/ 17 September 2004

Not so much minnows as krill

Not surprisingly for a competition forced by its pool structure to go through the motions for a week, relevant cricket has been thin on the ground at the International Cricket Council Champions Trophy. The predicted poor turnouts and disconsolate weather have materialised, but where there’s a deadline there’s a headline, and frostbitten captains have been herded into press conferences to shrug and grumble about this and that.

Perhaps it’s the carpet shampoo or flower arrangements in these studios that induce taciturn moroseness. Certainly Ricky Ponting gave no impression on the field that playing the United States was a complete waste of time, as he later said it was. Perhaps the beaming high-tens and jocular bum-pats that accompanied every inevitable wicket were an indication of the Australians’ desire to get back to the Jetmaster in the dressing-room.

All the same, Ponting did seem uncharacteristically fierce in his post-match trample on American cricketing dreams. After all, events like the World Cup and Champions Trophy — the two he cited as above the Yanks’ station in life — are hardly an Ashes Test on Boxing Day in Melbourne. They’re bonbons, grafted by graft on to an overburdened season, and possessing all the dignity, tradition and cricketing insight of a blacksmith slogging the cobbler over a distant cow and into a duckpond.

In fact if Ponting’s terse analysis was memorable for anything, it was his unflinching, almost wilfully naïve decision to refer to his opponents as ‘boys”. Given his team’s sporadic lapses into racial obscenity, he might have found a better word to describe a team of middle-aged black Americans, but he was too cold and too ticked off.

Patronising he may have been, but at least Ponting wasn’t guilty of perpetuating the great modern misnomer of the game: the insistence on referring to pathetic bands of no-hopers as ‘minnows”. Seldom have fish been so scandalously libelled.

Indeed, if they would stop eating earwigs and employ legal council, they would point out that they can control the direction they travel in, can avoid some larger predators and have fairly developed nervous system, attributes apparently entirely lacking in Bangladeshi and Kenyan cricketers.

At least Zimbabwe, quickly being demoted from minnow to krill to cricketing phytoplankton, momentarily choked Sri Lanka before being digested. Their defiance no doubt stuck in South Africa’s craw, too: nothing like watching two teenaged Zimbabwean rabbits add a rearguard 64 against the team that’s just wiped the floor with you to get those doubts creeping back.

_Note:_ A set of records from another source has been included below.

(* ===== verification/Prelude.v ===== *)
(** * Atlaso: verification of the KMIP key-provider service and of the appliance firewall,
      traffic publishing and uploads

    Atlaso is an appliance whose KMIP service keeps the encryption keys of vSphere key
    providers.  This library models the service ([src/atlaso/app/kmip/]) and proves that
    keys survive faults and restarts, that a provider reaches its own keys only, that
    messages are parsed and answered exactly, and that logs and traces hold no secrets.  It
    also models the control plane of the service, the firewall of the appliance
    ([services/firewall.py]) and the translation of addresses and ports
    ([services/traffic_publishing.py], [services/port_forwarding.py]), and proves what the
    rendered rules let through and which translations are accepted; and the uploads
    of browsers ([services/chunk_uploads.py], [services/upload_publication.py]).

    ** The program

    A client connects over mutual TLS.  [server.py] maps the fingerprint of its certificate
    to a provider, cuts requests out of the stream, decodes them ([ttlv.py]), hands them to
    the dispatcher ([protocol.py]) and sends the encoded responses; warnings are redacted,
    and an optional trace ([trace.py]) records metadata of each batch item.  The dispatcher
    calls the key store ([store.py]): a SQLite database of wrapped keys, and a file with the
    key-encryption key sealed under a master key.  The sealed file also commits to the
    database by a hash, in two phases around every mutation, so that a rolled back or
    damaged database is refused and an interrupted transaction is finished at the next
    start.

    For disaster recovery a store is exported to an encrypted archive ([recovery.py]), from
    which another appliance builds a candidate store under its own secret.  A privileged
    helper ([recovery_runtime.py]) publishes the candidate by moving directories, with a
    journal that keeps the service from starting until an administrator has reviewed the
    imported public trust.  The control plane keeps the trust graph of providers, vCenters
    and certificates in its database and renders the configuration that the service reads
    ([services/vsphere_key_providers.py]); [services/kmip_recovery.py] exports and imports
    that graph with the archives.

    The firewall is one nftables table, rendered as text from the settings, the rules of the
    operator and rules that the appliance generates: input rules for the services that are
    enabled, and forwarding rules from the roles of the interfaces and the routing
    permissions.  Rules name Source Groups, which hold addresses or refer to each other.
    Traffic publishing translates source addresses (NAT rules) and destinations (port
    forwards) between the interfaces of the lab; the saved rules are rendered to a snapshot
    for a privileged helper, which reports what it has applied.

    Browsers upload large files in chunks to sessions of one process-wide store, which an
    endpoint claims when they are complete, and publishes at a destination whose revision
    the operator agreed to overwrite.

    ** The files

    Python and the data formats (models of the standard library, not of the sources):
    - [Prelude]: exceptions and the result type [res], the state-and-error monad [ST] with
      [catch], the weakest precondition [wp] of a computation with its rules, bytes and
      big-endian integers, slices; the tactic [res_inv];
    - [Utf8], [PyText], [Uuid], [Base64], [Json], [JsonIndent], [Sha256], [IpAddress],
      [Networks], [IpRoundtrip]: the string functions, [uuid], [base64], [json] (with its
      text and its parser), [hashlib.sha256] and [ipaddress] as far as the sources use them,
      with their round trips; [Nftables]: the fragment of nftables that is rendered, its
      text and the decision of a chain on a packet.

    Components:
    - [Ttlv]: [ttlv.py]; [Ttlv] is the node, [encode], [decode], [child], [children];
    - [World]: the state around the store: the KEK file, the database on disk and the open
      connection, the recovery custody file, the store object, random bytes, the clock, and
      the faults ahead (an error or a power failure at each I/O step);
    - [Store]: [store.py], one definition per function and method, over [World]; AES-GCM is
      the class [Aead] with the laws [AeadLaws] (decryption inverts encryption, which
      succeeds within its documented limits and adds the 16 bytes of the tag, and only
      documented exceptions are raised);
    - [StoreSpec], [StoreInv], [StoreOpen], [StoreLive], [StoreBind]: the invariant of the
      files and of the open store, the abstract map of keys [contents], what every method
      does to it under all faults ([wp]) and without faults ([live]), opening a store, and
      why the commitment and the authenticated metadata determine what they cover;
    - [Protocol]: [protocol.py] over the interface [KeyStore]; [ProtocolSpec] states the laws
      [KeyStoreLaws] a store promises and proves the dispatcher against them, [ProtocolWf]
      that responses are well formed and which exceptions escape, [KeyService] that the
      wrapped-key store is an instance;
    - [Certificates]: the admission of a public certificate in
      [services/vsphere_key_providers.py]; X.509 parsing is the class [X509];
      [KeyProviders]: the trust graph, its validation and the rendered configuration;
    - [KmipRecovery]: [services/kmip_recovery.py], export and import of the trust graph over
      the tables of a database session;
    - [Recovery]: [recovery.py]; scrypt is the class [Scrypt] (32 bytes for every input), the
      column affinity of SQLite the class [SqlAffinity] (no laws).  [RecoveryArchive] has the
      round trip of an archive, [RecoveryRestore] what a faultless export and build do,
      [RecoverySound] what a build that returned implies, and [RecoverySteadfast] that a
      computation that returned in spite of faults returns the same without them;
    - [RecoveryRuntime]: [recovery_runtime.py] over the state [Runtime]: the entries of the
      protected anchor directory, the active state directory, the installed configuration
      and a process with its faults.  [RecoveryPhases] has the phases of an import and the
      triples [safe] that every step keeps them, [RecoveryLive] that a faultless run goes
      through, [RecoveryGate] the review, the approval and the startup gate;
    - [Server]: the configuration in [server.py]; [Connection]: [_receive_exact], the handler
      [handle] and the trace writes over sockets; [Slots]: the connection limit as a
      transition system; [Diagnostics]: the redacted warnings;
    - [Trace], [TraceWriter]: [trace.py] and the events of [InteropTraceWriter];
    - [SourceGroups]: the Source Groups of [services/firewall.py], their entries, references,
      expansion, validation and stored state ([str.lower] beyond ASCII is the class
      [PyCase]); [Firewall]: validation and rendering of rules; [FirewallRouting]: the
      generated forwarding rules; [FirewallServices]: the generated rules of the services
      ([str.upper] is the class [PyUpper]); [RoutingPermissions]: validation of permissions
      in [services/routing_permissions.py], the rows the operator sees and their fingerprint;
    - [FirewallText], [FirewallMeaning], [RoutingRules], [SourceGroupClients]: the texts of
      addresses, the meaning of a rule and that its statements have it, which forwarding
      rules are generated, and which clients a Source Group admits;
    - [ChunkUploads]: [services/chunk_uploads.py] over the state [Uploads]: the sessions with
      their open files, the timer, the clock, the staging volume and how each operation on
      the disk ends; [ChunkUploadsSteps]: what each method does; [UploadPublication]:
      [services/upload_publication.py] over the names and inodes of a [Disk];
    - [TrafficPublishing]: [services/traffic_publishing.py], the enabling setting, the targets,
      the validation and rendering of NAT rules; [PortForwarding]:
      [services/port_forwarding.py] with [port_forward_schemas.py], over the tables of a
      [Session] with failing statements (a text validated by pydantic is the class
      [Pydantic], the answers of the helper are arguments); [PortForwardingSteps]: what its
      transactions do;
    - [Demo]: a concrete cipher and a concrete store, created and reopened by evaluation,
      used by the instances of the theorems.

    Theorems: at the end of [Ttlv], [ProtocolSpec], [ProtocolWf], [Diagnostics], [Slots] and
    [RecoveryGate], and in [StoreProps] (the store), [RecoveryProps] (archives and
    candidates), [RecoveryRuntimeProps] (imports), [ServiceProps] (dispatcher and store together),
    [ServerProps] (configuration), [KeyProvidersProps] and [KmipRecoveryProps] (control
    plane), [ConnectionProps] (streams, isolation of connections, limits), [TraceProps]
    (traces), [SourceGroupsProps], [FirewallProps], [FirewallRoutingProps],
    [FirewallServicesProps], [RoutingPermissionsProps] and [RoutingAppliedProps] (firewall),
    [TrafficPublishingProps], [PortForwardingProps] and [PortForwardingAppliedProps]
    (translation), [ChunkUploadsProps] and [UploadPublicationProps] (uploads).

    ** What is shown

    - Store: every call has the whole effect of its abstract operation on the map of keys or
      none of it, under every pattern of faults; no run of calls, crashes and restarts loses
      or changes a key; opening succeeds on sound files and refuses any other
      database, metadata is authenticated, and a read-only store writes nothing.
    - Recovery: an exported store comes back on another appliance with every key; a candidate
      that is accepted is sound whatever the archive holds; an import that fails or is
      stopped anywhere, any number of times, loses no store and can be completed; the
      service starts on an imported store only after an approval, which requires that the
      configuration admits no client beyond the imported trust.
    - Codec: the decoder accepts exactly the encodings of bounded trees; both directions
      terminate and their limits are exact.
    - Dispatcher: responses answer item by item, a provider is isolated from the others, and
      which exceptions are answered.
    - Server: configurations are validated and fail closed; requests on a stream are served
      in order whatever the packets; limits on size and connections hold.
    - Logs and traces: neither depends on the content of messages beyond allowlisted fields,
      and the trace file stays one that the validator accepts.
    - Control plane: the service accepts the configuration that is rendered for it and
      admits exactly the clients of enabled providers; imported trust is stored as it was
      returned, and disabled.
    - Firewall: Source Groups expand to what they reach, and cycles are reported; the rendered
      table decides as the rules say; nothing is forwarded between management networks and
      others, lab networks reach each other exactly as permitted, and new connections reach
      exactly the services that are enabled, from the clients they admit.  The actions shown
      for routing permissions are those of the rendered table, and permissions shown as
      applied are those of the table that was applied.
    - Translation: an accepted NAT rule stays within the lab; along every run of saves,
      deletions and switches a packet is translated by at most one port forward, and an
      accepted one reaches no address or management network of the appliance and takes no
      port it listens on; a forward shown as applied is the one that was applied; and the
      applied snapshot tells whether it has forwards.
    - Uploads: whatever calls are made and however the disk fails, capacity is bounded, an
      upload that is handed over holds the accepted bytes in order, sessions of different
      owners do not interfere, and abandoned ones are released; an upload replaces the
      revision that was approved and no other, and is taken back when its caller fails.
    - Some theorems record behaviour that looks unintended: [service_get] (identifiers that
      are no UUID), [nul_name_unanswered], [custody_store_lost], [tracing_drops_response],
      [recovery_completes_once], [accepted_any_list_unrendered], [superscript_port_raises],
      [scope_slugs_collide], [separator_hides_forwards], [previous_file_lost] and
      [separator_port_rendered].

    ** Bounds and fuel

    Recursion that is not structural takes fuel.  [Ttlv.decode] has 18 levels, one more than
    the depth limit can use; [receive_loop] has the requested size, since each round but the
    last adds a byte; [walk] has the number of nodes, since each is popped once; the JSON
    parser has the length of its input; [expand] and [visit] follow references through
    Source Groups with the number of groups, since a path holds each of them once.  In each
    case a theorem or lemma shows that the fuel never runs out.  32- and 64-bit fields are
    [Z] with explicit ranges and big-endian representations; Python integers are [Z].

    ** SHA-256

    [Sha256] is the algorithm.  Theorems in which a digest stands for what it was made of
    assume that SHA-256 does not collide on the two texts at hand ([collision_free] of
    these two), never that it has no collisions.

    ** Not modelled

    TLS, certificates and their parsing (parameters), threads other than the slots (the
    store serialises its methods with a lock, so a connection sees one call at a time),
    SQLite beyond the statements used, Unicode tables beyond ASCII in the trace validator
    (the class [PyRuntime]), [tls_context], [KmipTcpServerGroup], [build_server],
    [check_config] and the command lines.  Of the recovery helper the parsing of its request
    and the modes and owners of single files are left out; each system call is a step that
    happens, fails or is the last one before the machine stops, so a file that was written
    and not yet flushed survives a stop.  During an import nothing else writes to the two
    directories (the service is stopped, and the helper holds the appliance lock), and a
    new random name is not taken.  The legacy admission check ([legacy.py]) is outside.  Of the
    control plane and the firewall the dictionaries for views, [update_bootstrap_management_ipv6]
    and the normalisation of host names are left out; a packet is what the rendered matches
    read of it, a list without ports (which nft refuses) is a set without elements, and the
    semantics of the kernel's address translation and connection tracking are outside.  Of uploads the token of an overwrite challenge is left out, and other
    processes that change the destination while the lock is held; of port forwards the time
    stamps and the restoring of archives.  The rest of the appliance (user interface, DHCP,
    DNS, network boot, scripts) is not modelled.

    ** Plan

    Next: the retained service posture ([service_checkpoint] of the recovery helper), and
    the reverse proxies, whose listeners port forwards already respect. *)

From Stdlib Require Export ZArith Lia Strings.Byte Strings.Ascii Strings.String.
From stdpp Require Export prelude.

Not that Graeme Smith’s troops were postponing their flights home after their drubbing of Bangladesh: the trouble with emphatic victories over the game’s nematodes is that one always feels that they could have been more emphatic. Dismissing the Asians for 93 was a tonic on paper, but as lovely as Charl Langeveldt’s opening spell was, the suicidal batting on display left us none the wiser.